### [Task description]
Below are the lines to check; count those holding the string "page" and give only the number.

### [Source records]
(** C4.  For symbols with pairwise distinct identifiers: the loop of the sort
    runs to its end; when it has emitted every node, the result is a
    rearrangement of the input in which, for all distinct symbols A and B such
    that A's definition-time dependencies hold B's name and B is the first
    symbol registered under that name, B stands strictly before A; and when it
    has not emitted every node, the result is the whole input list in its
    original order. *)
Theorem toposort_symbols_order iter symbols :
  iter_ok iter →
  NoDup (sid_of <$> symbols) →
  k_ready (kahn_run iter symbols) = []
  ∧ (sort_complete iter symbols = true →
       _toposort_symbols iter symbols ≡ₚ symbols
       ∧ ∀ A B, A ∈ symbols → B ∈ symbols → A ≠ B →
           sd_name B ∈ _definition_time_deps (stmt_of (sd_node A)) →
           first_registered symbols (sd_name B) = Some B →
           ∃ i j, _toposort_symbols iter symbols !! i = Some B
                  ∧ _toposort_symbols iter symbols !! j = Some A
                  ∧ (i < j)%nat)
  ∧ (sort_complete iter symbols = false →
       _toposort_symbols iter symbols = symbols).
Proof.
  intros Hiter Hnd. split; [apply kahn_run_ready|]. split.
  - intros Hlen%bool_decide_eq_true.
    assert (_toposort_symbols iter symbols
            = omap (λ sid, by_id (build_index symbols) !! sid)
                (k_out (kahn_run iter symbols))) as Hres.
    { unfold _toposort_symbols. destruct symbols as [|s symbols]; [|].
      - done.
      - rewrite build_index_order, length_fmap.
        by rewrite decide_False by (intros ?; done). }
    pose proof (kahn_run_out_perm iter symbols Hnd Hlen) as Hperm.
    assert (∀ x, x ∈ k_out (kahn_run iter symbols) →
                 ∃ s, s ∈ symbols ∧ x = sid_of s
                      ∧ by_id (build_index symbols) !! x = Some s) as Hout.
    { intros x Hx. rewrite Hperm in Hx.
      apply list_elem_of_fmap in Hx as (s & -> & Hs).
      exists s. by rewrite build_index_by_id. }
    split.
    + rewrite Hres, Hperm. by rewrite omap_by_id.
    + intros A B HA HB HAB Hdep Hfirst.
      assert (sid_of A ≠ sid_of B) as Hne.
      { intros Heq. apply HAB.
        apply list_elem_of_lookup in HA as [i Hi], HB as [j Hj].
        assert (i = j) as ->; [|congruence].
        apply (NoDup_lookup (sid_of <$> symbols) i j (sid_of A)); [done|..];
          rewrite list_lookup_fmap; [by rewrite Hi|by rewrite Hj, Heq]. }
      pose proof (edge_recorded iter symbols A B Hiter Hnd HA Hne Hdep Hfirst)
        as Hedge.
      assert (sid_of A ∈ k_out (kahn_run iter symbols)) as HAout.
      { rewrite Hperm. by apply list_elem_of_fmap_2. }
      apply list_elem_of_lookup in HAout as [j Hj].
      destruct (kahn_run_inv iter symbols) as [_ _ _ _ Hvalid _].
      specialize (Hvalid j (sid_of A) Hj (sid_of B) Hedge).
      apply elem_of_list_to_set, elem_of_take in Hvalid as (i & Hi & Hij).
      exists i, j. rewrite Hres, !omap_lookup_total.
      2,3: intros x Hx; destruct (Hout x Hx) as (s & _ & _ & ->); by eexists.
      rewrite Hi, Hj. simpl. by rewrite !build_index_by_id.
  - intros Hlen%bool_decide_eq_false. unfold _toposort_symbols.
    destruct symbols as [|s symbols]; [done|].
    rewrite build_index_order, length_fmap. by rewrite decide_True.
Qed.
(** * MediQuery UI: citation resolver and query submission flow

    A shallow embedding of [mediquery_ui/app/page.tsx]:

    - [formatAnswerWithCitations], the citation resolver, together with the
      part of the ECMAScript string library it calls
      ([String.prototype.replace] with a string pattern and a string
      replacement, hence [StringIndexOf] and [GetSubstitution]; template
      literals over a number and a string);
    - the component [MediQueryUI]: its four state variables, the handlers
      [askQuestion] and [handleKeyPress], the [disabled] attribute of the
      button and the conditional parts of the rendered page.

    Part I holds the definitions, Part II the lemmas and theorems. *)

From Stdlib Require Import String Ascii Decimal DecimalNat.
From Stdlib Require Import List NArith Arith Lia Bool.
Import ListNotations.

Set Warnings "-register-all".

(* ================================================================= *)
(** * Part I: definitions *)
(* ================================================================= *)

(** ** ECMAScript strings *)

Module JS.
(* ================================================================== *)
(** * Elementwise operations against an axis vector *)
(* ================================================================== *)

Lemma binop_vec_r_shape f d (x y : Array C) a :
  shape y = upd a (dim x a) (repeat 1 (ndim x)) ->
  shape (binop f d x y) = shape x.
Proof.
  intros Hy. unfold binop; simpl. rewrite Hy. apply bcast_shape_vec_r.
Qed.

Lemma binop_vec_r_data f d (x y : Array C) a idx :
  shape y = upd a (dim x a) (repeat 1 (ndim x)) ->
  valid_index (shape x) idx ->
  data (binop f d x y) idx
  = f (data x idx) (data y (upd a (at_ a idx) (repeat 0 (ndim x)))).
Proof.
  intros Hy Hv. unfold binop; simpl.
  rewrite (bcast_index_valid Hv).
  rewrite Hy. unfold dim, ndim. now rewrite bcast_index_vec.
Qed.

Lemma binop_vec_l_shape f d (x y : Array C) a :
  shape y = upd a (dim x a) (repeat 1 (ndim x)) ->
  shape (binop f d y x) = shape x.
Proof.
  intros Hy. unfold binop; simpl. rewrite Hy. apply bcast_shape_vec_l.
Qed.

Lemma binop_vec_l_data f d (x y : Array C) a idx :
  shape y = upd a (dim x a) (repeat 1 (ndim x)) ->
  valid_index (shape x) idx ->
  data (binop f d y x) idx
  = f (data y (upd a (at_ a idx) (repeat 0 (ndim x)))) (data x idx).
Proof.
  intros Hy Hv. unfold binop; simpl.
  rewrite (bcast_index_valid Hv).
  rewrite Hy. unfold dim, ndim. now rewrite bcast_index_vec.
Qed.
(** * Bubble-diagram compiler and mask-refinement schedule of AnyHome

    A shallow embedding of [FloorplanGenerator.generate_bubble_diagram]
    and [FloorplanGenerator.generate_layout_masks]
    (src/floorplan/floorplan_generator.py), with the properties of the
    constraint graph and of the freeze schedule; and of their callers,
    [generate_floorplan], [generate_house_mesh] and the batch script
    src/bb/floorplan_graph_gen.py, over the calls into code that the
    sources do not hold. *)

From Stdlib Require Import Ascii.
From stdpp Require Import gmap strings list pretty sorting.

Local Open Scope Z_scope.
Local Open Scope nat_scope.

(** ** Python exceptions and the result monad *)

Inductive exn : Type :=
  | KeyError (key : string)      (* dict[key] with key absent *)
  | ValueError                   (* list.remove(x) with x absent *)
  | IndexError                   (* l[0] on an empty list *)
  | AttributeError               (* None.group() *)
  | JSONDecodeError.             (* json.loads on a text that is not JSON *)

Inductive result (A : Type) : Type :=
  | Ok (a : A)
  | Raise (e : exn).
Arguments Ok {A} a.
Arguments Raise {A} e.

#[global] Instance result_ret : MRet result := λ A a, Ok a.
#[global] Instance result_bind : MBind result := λ A B f m,
  match m with Ok a => f a | Raise e => Raise e end.

(** [for x in l: s = f(s, x)], stopping at the first exception. *)
Fixpoint foldM {A S} (f : S → A → result S) (s : S) (l : list A) : result S :=
  match l with
  | [] => Ok s
  | x :: l => s' ← f s x; foldM f s' l
  end.

(** [[f(x) for x in l]] where [f] may raise. *)
Fixpoint py_map {A B} (f : A → result B) (l : list A) : result (list B) :=
  match l with
  | [] => Ok []
  | x :: l => y ← f x; ys ← py_map f l; Ok (y :: ys)
  end.

(** ** Python containers *)

(** [dict(l)] for a list of key/value pairs: later pairs overwrite. *)
Definition py_dict `{Countable K} {V} (l : list (K * V)) : gmap K V :=
  foldl (λ m kv, <[kv.1 := kv.2]> m) ∅ l.

(** [d[k]] *)
Definition getitem {V} (d : gmap string V) (k : string) : result V :=
  match d !! k with
  | Some v => Ok v
  | None => Raise (KeyError k)
  end.

(** [l.remove(x)]: drops the first occurrence, [ValueError] if there is none. *)
Fixpoint list_remove `{EqDecision A} (x : A) (l : list A) : result (list A) :=
  match l with
  | [] => Raise ValueError
  | y :: l => if decide (x = y) then Ok l else l' ← list_remove x l; Ok (y :: l')
  end.

(** [l[0]] *)
Definition first {A} (l : list A) : result A :=
  match l with
  | [] => Raise IndexError
  | x :: _ => Ok x
  end.

(** [str(i)] for a natural number. *)
Definition str (i : nat) : string := pretty i.

(** [room[:-1]] *)
Fixpoint but_last (s : string) : string :=
  match s with
  | EmptyString => EmptyString
  | String c EmptyString => EmptyString
  | String c s' => String c (but_last s')
  end.

(** [sorted(l, key=key)] with keys compared by [leb]: a stable insertion
    sort (Python's sort is stable, and a stable sort has one result). *)
Section sorted.
Context {A K : Type} (key : A → K) (leb : K → K → bool).

Fixpoint insert_sorted (x : A) (l : list A) : list A :=
  match l with
  | [] => [x]
  | y :: l' => if leb (key x) (key y) then x :: l else y :: insert_sorted x l'
  end.

Definition sorted (l : list A) : list A := foldr insert_sorted [] l.
End sorted.

(** ** The response of the language model *)

(** The object that [json.loads] returns, when it has its four keys and
    every entry of [connection] is a list [[a, b]] of two names, read as
    [pair[0]] and [pair[1]]. [Object] below is the object when it may lack
    keys and hold entries of any length. *)
Record Response : Type := {
  complete_room_list : list string;
  modified_room_list : list string;
  connection : list (string * string);
  front_door : list string;
}.

(** An edge triple [(i, polarity, j)]. *)
Definition triple : Type := nat * Z * nat.

Definition triple_key (t : triple) : nat * nat := (t.1.1, t.2).

(** Tuple comparison of the sort key [(x[0], x[2])]. *)
Definition key_leb (k1 k2 : nat * nat) : bool :=
  (k1.1 <? k2.1) || ((k1.1 =? k2.1) && (k1.2 <=? k2.2)).

(** What [generate_bubble_diagram] returns. [graph_nodes] is the one-hot
    encoding of [room_list_indices] (see [graph_nodes] below); the fifth
    component, [str(response)], is left out. *)
Record Diagram : Type := {
  room_list_indices : list nat;        (* type code of every node *)
  graph_edges : list triple;           (* organized_triples *)
  room_name_dict : gmap string string;
  room_list : list string;             (* real rooms, interior doors, front doors *)
}.

(** ** generate_bubble_diagram, from the parsed response on *)

Definition type_list : gmap string nat :=
  py_dict [("living_room", 1); ("kitchen", 2); ("bedroom", 3); ("bathroom", 4);
           ("balcony", 5); ("entrance", 6); ("dining_room", 7); ("study_room", 8);
           ("storage", 10); ("front_door", 15); ("unknown", 16);
           ("interior_door", 17)]%string.

(** [type_list[room[:-1]] if room[:-1] in type_list else type_list["unknown"]] *)
Definition room_type_index (room : string) : nat :=
  match type_list !! but_last room with
  | Some c => c
  | None => 16
  end.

### [Exercise response]
2